During an EU ministers meeting in Brussels, Spanish Foreign Minister Josep Borrell reiterated that the draft Brexit deal had failed to make clear that talks on Gibraltar were “separate negotiations” and not part of future talks between the UK and EU.
Spain’s goal is to get a provision in the agreement that would guarantee that the future bilateral trade relationship between the Eu and UK will not apply to Gibraltar without Madrid’s approval. The European Council’s legal team has tried to reassure Spain about the details of the text, but Borrell is still demanding further clarification.
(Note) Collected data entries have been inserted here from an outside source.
(* ===== verification/_CoqProject ===== *)
-Q . S2P
Prelude.v
Spte.v
MmioSpte.v
SpteTrack.v
Vcpu.v
Vmcb.v
VmcbProps.v
Run.v
RunProps.v
VcpuSystem.v
Memslots.v
MemslotsProps.v
MemRegion.v
MemRegionProps.v
MemOwnProps.v
MemGeneration.v
PteList.v
PteListProps.v
Rmap.v
RmapProps.v
SlotWalk.v
SlotWalkProps.v
GuestPaging.v
GuestPagingProps.v
CpuEnable.v
CpuEnableProps.v
VcpuTable.v
VcpuTableProps.v
VcpuIoctl.v
PageTrack.v
PageTrackProps.v
FastFault.v
FastFaultProps.v
ShadowPage.v
ShadowPageProps.v
MmuInv.v
SetSpte.v
SetSpteProps.v
Notifier.v
NotifierProps.v
ZapPage.v
ZapPageProps.v
ZapUnsyncProps.v
ZapProps.v
VmLifecycle.v
VmLifecycleProps.v
GetPage.v
GetPageProps.v
TopupProps.v
MmuRoots.v
MmuRootsProps.v
PteWrite.v
PteWriteProps.v
MmuFault.v
DirectMapProps.v
MmuFaultProps.v
MmuContext.v
MmuContextProps.v
Demo.v
DemoProps.v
Gibraltar’s chief minister, Fabian Picardo, said he regretted the decision of the Spanish government but said he was not surprised by Madrid’s last minute demands. “This is a normal tactic of Spain’s since it is in the EU,” he said.
The European Commission’s chief spokesperson, Margaritis Schinas, responded to Borrell by saying that the bloc had agreed last year that “no agreement between the EU and the UK can apply to Gibraltar without an agreement between the United Kingdom and Spain”.